Friday, October 30th, 2009

Once again we find the Untied States of Goldman Sachs unravvling the financial world in what looks very much like a team effort to take everyone down in one big swell foop.  Sure, the recession is over, Cash for Clunkers worked, and we are all going to be very happy (homeless and unemployed) campers very soon.  Is anyone paying attention besides Karl?

Friday, October 30. 2009

Posted by Karl Denninger in Federal Reserve at 12:01

Oh Boy, Threats!

I was wondering how long it would take before the threats really started to show up in earnest..

Kansas City Fed president Thomas Hoenig is circulating a book titled “The Balance of Power: The Political Fight for an Independent Central Bank.” Charles Plosser of Philadelphia said on Sept. 29, “we must preserve” the Fed’s structure.

Must?  That implies that there is an “or else” in there somewhere… let’s see…. can I find an “or else”?

U.S. stocks, bonds and the dollar would collapse if investors perceive Congress violating the independence of the policy-setting Federal Open Market Committee, said Former Fed Governor Laurence Meyer, now vice chairman of Macroeconomic Advisers LLC.

There it is!

Let’s see…. stocks and bonds eh?   Which stocks and bonds would be “threatened” if The Fed was forced to account for its actions, like, for instance, to show us all what it bought, with what it bought, and to provide us with CUSIP’s so we could look at the current market value (if any!) of these stocks and bonds?

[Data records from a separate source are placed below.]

Lemma validateFrom_None_iff es : ∀ i,
  config.validateFrom i es = None
  ↔ Forall (λ e, config.Endpoint_Validate e = None) es.
Proof.
  induction es as [|e es IH]; intros i; cbn [config.validateFrom].
  - split; [constructor|done].
  - rewrite Forall_cons.
    destruct (config.Endpoint_Validate e) as [err|].
    + split; [discriminate|]. by intros [? _].
    + rewrite IH. tauto.
Qed.

(** X9.  [Config.Validate] accepts a configuration exactly when it has at
    least one endpoint and [Endpoint.Validate] accepts every one of
    them. *)
Theorem Config_Validate_accepts_iff c :
  config.Config_Validate c = None
  ↔ config.Endpoints c ≠ []
    ∧ Forall (λ e, config.Endpoint_Validate e = None) (config.Endpoints c).
Proof.
  unfold config.Config_Validate.
  destruct (config.Endpoints c) as [|e es] eqn:Hes.
  - cbn. split; [discriminate|]. by intros [? _].
  - rewrite decide_False by done. rewrite validateFrom_None_iff.
    split; [by intros ?|by intros [_ ?]].
Qed.

Lemma string_append_assoc (a b c : string) :
  (a +:+ b) +:+ c = a +:+ (b +:+ c).
Proof.
  induction a as [|x a IH]; [done|].
  change (String x ((a +:+ b) +:+ c) = String x (a +:+ (b +:+ c))).
  by rewrite IH.
Qed.

(** X10.  [Config.Validate] reports the first endpoint that
    [Endpoint.Validate] refuses, by its index counted from 0 and its name,
    followed by the error of that endpoint; the endpoints after it are
    not looked at. *)
Theorem Config_Validate_first_invalid c pre e post (err : error) :
  config.Endpoints c = pre ++ e :: post →
  Forall (λ e, config.Endpoint_Validate e = None) pre →
  config.Endpoint_Validate e = Some err →
  config.Config_Validate c =
  Some ("endpoint " +:+ fmt_d (Z.of_nat (length pre)) +:+ " ("
        +:+ config.Name e +:+ "): " +:+ err).
Proof.
  intros Hes Hpre He. unfold config.Config_Validate. rewrite Hes.
  rewrite decide_False by (rewrite length_app; cbn; lia).
  rewrite validateFrom_app by done.
  cbn [config.validateFrom]. rewrite He. unfold wrap.
  rewrite Z.add_0_l. f_equal.
  by rewrite !string_append_assoc.
Qed.
End validation_facts.
(** * Section matching and change classification engine

    A shallow embedding of [scripts/semantic_utils.py],
    [scripts/compare_sections.py], [scripts/meaning_block.py],
    [scripts/parse_sections.py] and [scripts/generate_ai_summary.py] of the
    document comparison tool, together
    with the parts of the Python standard library they rely on ([str]
    methods, the regular expressions, [difflib.SequenceMatcher]).

    Conventions of the embedding.
    - Python [str] values are [string]s of 7-bit characters; character
      classes ([isspace], [isalpha], [\d], [\w], [lower]) are the ASCII
      restrictions of the Unicode ones.
    - Python [float] scores are exact rationals ([Q]); the decimal literals of
      the source denote their decimal values and no rounding takes place
      except where the source calls [round].
    - Python exceptions are values of [exn]; a computation that may raise
      lives in [result].  Dictionary indexing [d[k]] and true division [/] are
      the two operations of the source that can raise.
    - The process-wide counter [_change_id_gen] is threaded explicitly.
    - The optional embedding backend is a parameter of the engine.
    - A mapping holds its section records by value; [compare_sections]
      writes the key ["section"] into them, which [stamp] does record by
      record.  The loop is also modelled on a store of record objects
      ([stamp_in_place]); the two agree when no object sits under two
      different keys. *)

From Stdlib Require Import String Ascii List ZArith QArith Qround Lia Lqa Bool Arith
  PeanoNat Permutation Sorted DecimalString DecimalNat FinFun.
Import ListNotations.

Set Implicit Arguments.
Close Scope Q_scope.
Open Scope nat_scope.

(* ====================================================================== *)
(** * Exceptions *)

Inductive exn : Type :=
| KeyError (key : string)
| ZeroDivisionError.

Inductive result (A : Type) : Type :=
| Ok (a : A)
| Raise (e : exn).

Arguments Ok {A} a.
Arguments Raise {A} e.

Definition bind {A B : Type} (c : result A) (k : A -> result B) : result B :=
  match c with
  | Ok a => k a
  | Raise e => Raise e
  end.

Notation "x <- c ;; k" := (bind c (fun x => k))
  (at level 61, c at next level, right associativity).
Notation "' pat <- c ;; k" := (bind c (fun x => match x with pat => k end))
  (at level 61, pat pattern, c at next level, right associativity).

(** [for x in xs: out.append(f x)] where [f] may raise. *)
Fixpoint mapM {A B : Type} (f : A -> result B) (xs : list A) : result (list B) :=
  match xs with
  | [] => Ok []
  | x :: xs' => y <- f x ;; ys <- mapM f xs' ;; Ok (y :: ys)
  end.

(** [for x in xs: acc = f acc x] where [f] may raise. *)
Fixpoint foldM {A S : Type} (f : S -> A -> result S) (xs : list A) (acc : S)
  : result S :=
  match xs with
  | [] => Ok acc
  | x :: xs' => acc' <- f acc x ;; foldM f xs' acc'
  end.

Would that, per chance, be the stocks and bonds of banks that are holding hundreds of billions of dollars of HELOCs on their balance sheets at or close to PAR (100% of face value) when the first mortgage hasn’t had a payment made on it in a year, the house is worth 50% of the first mortgage’s outstanding balance, and the home is in BubbleVille, CA?

Or would it be the stocks and bonds of institutions that have (between them) well north of a trillion dollars of off-balance sheet “stuff” in a big black box labeled “good as gold”, when “gold” really refers to the fact that it is “used dogfood” and has the same color – but not the same mass or consistency?

Would it be all those myriad institutions that The Fed was (along with OTS, OCC and the FDIC) responsible for overseeing and enforcing the strictures of Prompt Corrective Action (12 USC Chap 16 Sec 1831o), a law that has been entirely ignored when it comes to the larger banks in the financial system for more than a decade?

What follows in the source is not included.